Directions: From the entries below, copy out every line with "destruct" in it.

Information shown:
+ + + + + + +
(* ===== verification/Calls.v ===== *)
(** * What the SDK calls

    The interfaces of sdk/client.go ([objectStore], [computeProvider],
    [modelProvider]) and what its functions take from the machine: the clock,
    random bytes, [select] over a timer and a context, files, HTTP requests.
    [sdk_call] has one constructor per operation, [answer] its Go result type;
    an SDK method is a [prog answer].  [HTTPDo] answers the status and the body
    or the error of reading it. *)

From S2P Require Import Prelude Effects GoStrings Documents.

(** JSON documents of the object store, by the Go type they are decoded into. *)
Inductive kind : Type :=
  | KState | KApplyResult | KChange | KLease | KManifest | KObserved | KControl | KControlAck
  | KAction | KActionResult | KRuntimePlan | KProof | KCheckpoint | KEndpoint.

Definition doc (k : kind) : Type :=
  match k with
  | KState => State
  | KApplyResult => ApplyResult
  | KChange => Change
  | KLease => ChangeLease
  | KManifest => ReleaseManifest
  | KObserved => ObservedRelease
  | KControl => RuntimeControl
  | KControlAck => ControlAck
  | KAction => RuntimeAction
  | KActionResult => RuntimeActionResult
  | KRuntimePlan => RuntimePlan
  | KProof => BootProof
  | KCheckpoint => Checkpoint
  | KEndpoint => PublicEndpointObservation
  end.

#[global] Instance kind_eq_dec : EqDecision kind.
Proof. solve_decision. Defined.

#[global] Instance doc_eq_dec k : EqDecision (doc k).
Proof. destruct k; simpl; apply _. Defined.

(** Which case of a [select] was taken: [<-ctx.Done()], a timer, the ticker. *)
Inductive wake : Type := WDone (e : error) | WTimer | WTick.

Inductive sdk_call : Type :=
  (* objectStore *)
  | M1Put (key data contentType : string)
  | M1PutJSON (k : kind) (key : string) (v : doc k)
  | M1PutJSONIfAbsent (k : kind) (key : string) (v : doc k)
  | M1PutJSONIfMatch (k : kind) (key etag : string) (v : doc k)
  | M1Get (k : kind) (key : string)
  | M1GetBytes (key : string)
  | M1GetBytesLimited (key : string) (limit : Z)
  | M1GetJSONVersion (k : kind) (key : string)
  | M1GetOptional (k : kind) (key : string)
  | M1PresignPut (key : string) (lifetime : Z)
  | M1PresignGet (key : string) (lifetime : Z)
  | M1Delete (key : string)
  | M1StoredBytes (prefix : string)
  (* computeProvider *)
  | Resolve (class image : string)
  | ResolveSize (vcpus memoryMiB diskGiB : Z) (image : string)
  | CreateManaged (request : ManagedServerRequest)
  | FindManagedServers (sandbox operationID name : string)
  | GetServer (id : string)
  | WaitActive (id : string)
  | DeleteServer (id : string)
  | ExposeManagedTCP (request : ManagedTCPExposureRequest)
  | FindManagedTCPExposure (request : ManagedTCPExposureRequest)
  | DeleteSecurityPolicy (id : string)
  | ServerShape (id : string)
  (* an optional method of the provider or the store: a Go type assertion *)
  | Supports (method : string)
  (* modelProvider *)
  | ModelCompile (prompt : string)
  (* the machine *)
  | Now
  | RandRead
  | Select
  | ReadFile (path : string)
  | HTTPPrepare (method url : string)
  | HTTPDo (method url : string)
  (* the lease guard of an applying Change, shared with its heartbeat *)
  | ReadGuard
  | WriteGuard (g : changeLeaseGuard).

Definition answer (c : sdk_call) : Type :=
  match c with
  | M1Put _ _ _ | M1PutJSON _ _ _ | M1Delete _ => result unit
  | M1PutJSONIfAbsent _ _ _ | M1PutJSONIfMatch _ _ _ _ => result (string * bool)
  | M1Get k _ => result (doc k)
  | M1GetBytes _ | M1GetBytesLimited _ _ => result string
  | M1GetJSONVersion k _ => result (option (doc k * string))
  | M1GetOptional k _ => result (option (doc k))
  | M1PresignPut _ _ | M1PresignGet _ _ => result string
  | M1StoredBytes _ => result Z
  | Resolve _ _ | ResolveSize _ _ _ _ => result (Shape * string * list string)
  | CreateManaged _ | GetServer _ | WaitActive _ => result Server
  | FindManagedServers _ _ _ => result (list Server)
  | DeleteServer _ | DeleteSecurityPolicy _ => result unit
  | ExposeManagedTCP _ => result SecurityPolicy
  | FindManagedTCPExposure _ => result (option SecurityPolicy)
  | ServerShape _ => result Shape
  | Supports _ => bool
  | ModelCompile _ => result (Plan * string * Z)
  | Now => Z
  | RandRead => result (list Z)
  | Select => wake
  | ReadFile _ => result string
  | HTTPPrepare _ _ => result unit
  | HTTPDo _ _ => result (Z * result string)
  | ReadGuard => changeLeaseGuard
  | WriteGuard _ => unit
  end.

Abbreviation sdk := (prog answer).
Abbreviation trace := (list (event answer)).

(** ** Error classification (internal/provider/compute) *)
Fixpoint errors_As (p : error -> bool) (e : error) : bool :=
  p e || match e with
         | Wrapf _ e' | WrapfBefore e' _ | AmbiguousManagedResourceError _ _ e' | TransportError _ e' | URLError _ _ e' =>
             errors_As p e'
         | _ => false
         end.

Definition IsDuplicateManagedResource : error -> bool :=
  errors_As (fun e => match e with DuplicateManagedResourceError _ _ _ => true | _ => false end).
Definition IsAmbiguousManagedResource : error -> bool :=
  errors_As (fun e => match e with AmbiguousManagedResourceError _ _ _ => true | _ => false end).
(** [errors.As] stops at the first [HTTPError] of the chain. *)
Fixpoint http_error (e : error) : option (Z * string) :=
  match e with
  | HTTPError code body => Some (code, body)
  | Wrapf _ e' | WrapfBefore e' _ | AmbiguousManagedResourceError _ _ e' | TransportError _ e' | URLError _ _ e' =>
      http_error e'
  | _ => None
  end.
Definition isHTTPStatus (e : error) (status : Z) : bool :=
  match http_error e with Some (code, _) => code =? status | None => false end.
Definition IsNotFound (e : error) : bool := isHTTPStatus e 404.
Definition IsNetworkExhausted `{Unicode} (e : error) : bool :=
  match http_error e with
  | Some (_, body) => Contains (ToLower body) "no fixed ip addresses available"
  | None => false
  end.
Definition isLifecycleFenceError : error -> bool :=
  errors_As (fun e => match e with LifecycleFenceError _ => true | _ => false end).
Definition isContextError : error -> bool :=
  errors_As (fun e => match e with Canceled | DeadlineExceeded => true | _ => false end).

(** [interface{ Timeout() bool }]: [url.Error] asks the error it holds. *)
Fixpoint times_out (e : error) : bool :=
  match e with
  | TimeoutError _ | DeadlineExceeded => true
  | URLError _ _ e' => times_out e'
  | _ => false
  end.
(** [errors.As] with that interface: the first of the chain that has it. *)
Fixpoint chain_times_out (e : error) : bool :=
  match e with
  | Wrapf _ e' | WrapfBefore e' _ | AmbiguousManagedResourceError _ _ e' | TransportError _ e' => chain_times_out e'
  | _ => times_out e
  end.
Definition transport_reason (cause : error) : string :=
  if errors_As (fun e => e == DeadlineExceeded) cause then "request timed out"
  else if errors_As (fun e => e == Canceled) cause then "request canceled"
  else if chain_times_out cause then "request timed out"
  else "transport error".
Definition transport_text `{Unicode} (op : string) (cause : error) : string :=
  let operation := ToLower (TrimSpace op) in
  let operation := if operation == EmptyString then "request" else operation in
  "compute " +:+ operation +:+ " failed: " +:+ transport_reason cause.

(** [err.Error()]. *)
Fixpoint Error `{Unicode} (e : error) : string :=
  match e with
  | Errorf msg | LifecycleFenceError msg | External msg | Panic msg | TimeoutError msg | APIError _ msg => msg
  | Wrapf prefix e' => prefix +:+ Error e'
  | WrapfBefore e' suffix => Error e' +:+ suffix
  | DuplicateManagedResourceError kd ident n =>
      "managed " +:+ kd +:+ " " +:+ Quote ident +:+ " is ambiguous: found " +:+ Itoa n +:+ " matches"
  | AmbiguousManagedResourceError kd ident cause =>
      "managed " +:+ kd +:+ " " +:+ Quote ident +:+ " has an unresolved provider outcome: " +:+ Error cause
  | HTTPError code _ => "compute request failed with HTTP " +:+ Itoa code
  | TransportError op cause => transport_text op cause
  | URLError op url cause => op +:+ " " +:+ Quote url +:+ ": " +:+ Error cause
  | UnsupportedClassError class =>
      "unsupported_compute_class: host class " +:+ Quote class +:+
      " is unsupported; supported classes: c1, c2, c3"
  | ErrConflict => "conflict"
  | ErrNotFound => "not found"
  | ErrForbidden => "forbidden"
  | ErrCapacity => "capacity unavailable"
  | ErrUnauthorized => "unauthorized"
  | Canceled => "context canceled"
  | DeadlineExceeded => "context deadline exceeded"
  | OutOfFuel => "out of fuel"
  end.

(** [Server.IPv4()]. *)
Definition IPv4 (s : Server) : string :=
  match List.find (fun a => (Address.Version a =? 4) && (Address.Addr a != EmptyString))
                  (concat (snd <$> Server.Addresses s)) with
  | Some a => Address.Addr a
  | None => EmptyString
  end.

(** client.go [newID]: eight random bytes, or the clock if there are none. *)
Definition newID : sdk string :=
  r ← call RandRead;
  match (r : result (list Z)) with
  | Ok b => Ret (hex_encode b)
  | Err _ => n ← call Now; Ret (Itoa n)
  end.

(** Durations, in nanoseconds. *)
Definition Second : Z := 10 ^ 9.
Definition Minute : Z := 60 * Second.
Definition Millisecond : Z := 10 ^ 6.

(** ** The calls by their Go names *)
Definition Put (key data contentType : string) : sdk (result unit) := call (M1Put key data contentType).
Definition PutJSON (k : kind) (key : string) (v : doc k) : sdk (result unit) := call (M1PutJSON k key v).
Definition PutJSONIfAbsent (k : kind) (key : string) (v : doc k) : sdk (result (string * bool)) :=
  call (M1PutJSONIfAbsent k key v).
Definition PutJSONIfMatch (k : kind) (key etag : string) (v : doc k) : sdk (result (string * bool)) :=
  call (M1PutJSONIfMatch k key etag v).
Definition Get (k : kind) (key : string) : sdk (result (doc k)) := call (M1Get k key).
Definition GetBytes (key : string) : sdk (result string) := call (M1GetBytes key).
Definition GetJSONVersion (k : kind) (key : string) : sdk (result (option (doc k * string))) :=
  call (M1GetJSONVersion k key).
Definition GetOptional (k : kind) (key : string) : sdk (result (option (doc k))) := call (M1GetOptional k key).
Definition FindServers (sandbox operationID name : string) : sdk (result (list Server)) :=
  call (FindManagedServers sandbox operationID name).
Definition InspectServer (id : string) : sdk (result Server) := call (GetServer id).
Definition Delete (id : string) : sdk (result unit) := call (DeleteServer id).
Definition now : sdk Z := call Now.
Definition select : sdk wake := call Select.

(** [time.Since(started).Milliseconds()]: durations saturate. *)
Definition sat64 (x : Z) : Z := Z.max min_int (Z.min max_int x).
Definition since_ms (started now : Z) : Z := Z.quot (sat64 (now - started)) Millisecond.

(** [x, err := p; if err != nil { return e(err) }; k(x)]. *)
Definition bind_wrap {A B} (p : sdk (result A)) (wrap : error -> error) (k : A -> sdk (result B)) : sdk (result B) :=
  r ← p; match r with Ok a => k a | Err e => Ret (Err (wrap e)) end.

Lemma wp_bind_wrap rely guar {A B} (p : sdk (result A)) wrap (k : A -> sdk (result B)) Q h :
  wp rely guar p (fun h' r => match r with Ok a => wp rely guar (k a) Q h' | Err e => Q h' (Err (wrap e)) end) h ->
  wp rely guar (bind_wrap p wrap k) Q h.
Proof. intros Hp. unfold bind_wrap. apply wp_bind. eapply wp_mono; [exact Hp|]. by intros h' [a|e]. Qed.

Lemma wp_now rely guar Q h :
  guar h Now -> (forall t, rely h Now t -> Q (Event (R:=answer) Now t :: h) t) -> wp rely guar now Q h.
Proof. intros Hg Hk. by apply wp_call. Qed.

(** The structural rules of [safe], as far as they go. *)
Ltac safe_step :=
  match goal with
  | |- safe _ (let '(_, _) := ?x in _) => destruct x
  | |- safe _ (Ret _) => apply safe_ret
  | |- safe _ (mret _) => apply safe_ret
  | |- safe _ (lift _) => apply safe_ret
  | |- safe _ (mbind _ _) => apply safe_bind; [|intros ?]
  | |- safe _ (bind_ok _ _) => apply safe_bind_ok; [|intros ?]
  | |- safe _ (bind_wrap _ _ _) => apply safe_bind; [|intros [?|?]; [|apply safe_ret]]
  | |- safe _ (match ?x with _ => _ end) => destruct x eqn:?
  | |- safe _ (poll _ _ _) => apply safe_poll
  | |- safe _ _ => solve [eauto with safe]
  end.
Ltac safe_tac := repeat (cbv beta zeta; safe_step).
Create HintDb safe.

(** The guard may also see that its history extends the one before. *)
Lemma wp_guard_history rely guar {A} (p : sdk A) Q h :
  wp rely guar p Q h -> wp rely (fun h' c => guar h' c /\ exists l, h' = l ++ h) p Q h.
Proof.
  revert h. induction p as [a|c k IH]; intros h; simpl; [done|].
  intros [Hg Hk]. split; [split; [done|by exists []]|]. intros r Hr.
  eapply wp_guard; [|apply IH; auto]. intros h' c' [Hg' [l ->]]. split; [done|].
  exists (l ++ [Event c r]). by rewrite <- app_assoc.
Qed.

(** ** Calls that change nothing outside *)
Definition reading (h : trace) (c : sdk_call) : Prop :=
  match c with
  | M1Put _ _ _ | M1PutJSON _ _ _ | M1PutJSONIfAbsent _ _ _ | M1PutJSONIfMatch _ _ _ _ | M1Delete _
  | CreateManaged _ | DeleteServer _ | ExposeManagedTCP _ | DeleteSecurityPolicy _ | WriteGuard _ => False
  | _ => True
  end.

Lemma reading_call c : (forall h, reading h c) -> safe (R := answer) reading (call c).
Proof. apply safe_call. Qed.

Lemma reading_newID : safe reading newID.
Proof. unfold newID. safe_tac; by apply reading_call. Qed.
Lemma reading_now : safe reading now.
Proof. by apply reading_call. Qed.
Lemma reading_select : safe reading select.
Proof. by apply reading_call. Qed.
Lemma reading_GetJSONVersion k key : safe reading (GetJSONVersion k key).
Proof. by apply reading_call. Qed.
Lemma reading_Get k key : safe reading (Get k key).
Proof. by apply reading_call. Qed.
Lemma reading_GetBytes key : safe reading (GetBytes key).
Proof. by apply reading_call. Qed.
Lemma reading_GetOptional k key : safe reading (GetOptional k key).
Proof. by apply reading_call. Qed.
Lemma reading_FindServers a b c : safe reading (FindServers a b c).
Proof. by apply reading_call. Qed.
Lemma reading_InspectServer id : safe reading (InspectServer id).
Proof. by apply reading_call. Qed.

#[export] Hint Resolve reading_newID reading_now reading_select reading_GetBytes reading_FindServers
  reading_InspectServer : safe.
#[export] Hint Extern 1 (safe _ (GetJSONVersion _ _)) => apply reading_GetJSONVersion : safe.
#[export] Hint Extern 1 (safe _ (Get _ _)) => apply reading_Get : safe.
#[export] Hint Extern 1 (safe _ (GetOptional _ _)) => apply reading_GetOptional : safe.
+ + + + + + +
Your response:
Proof. destruct k; simpl; apply _. Defined.
  | |- safe _ (let '(_, _) := ?x in _) => destruct x
  | |- safe _ (match ?x with _ => _ end) => destruct x eqn:?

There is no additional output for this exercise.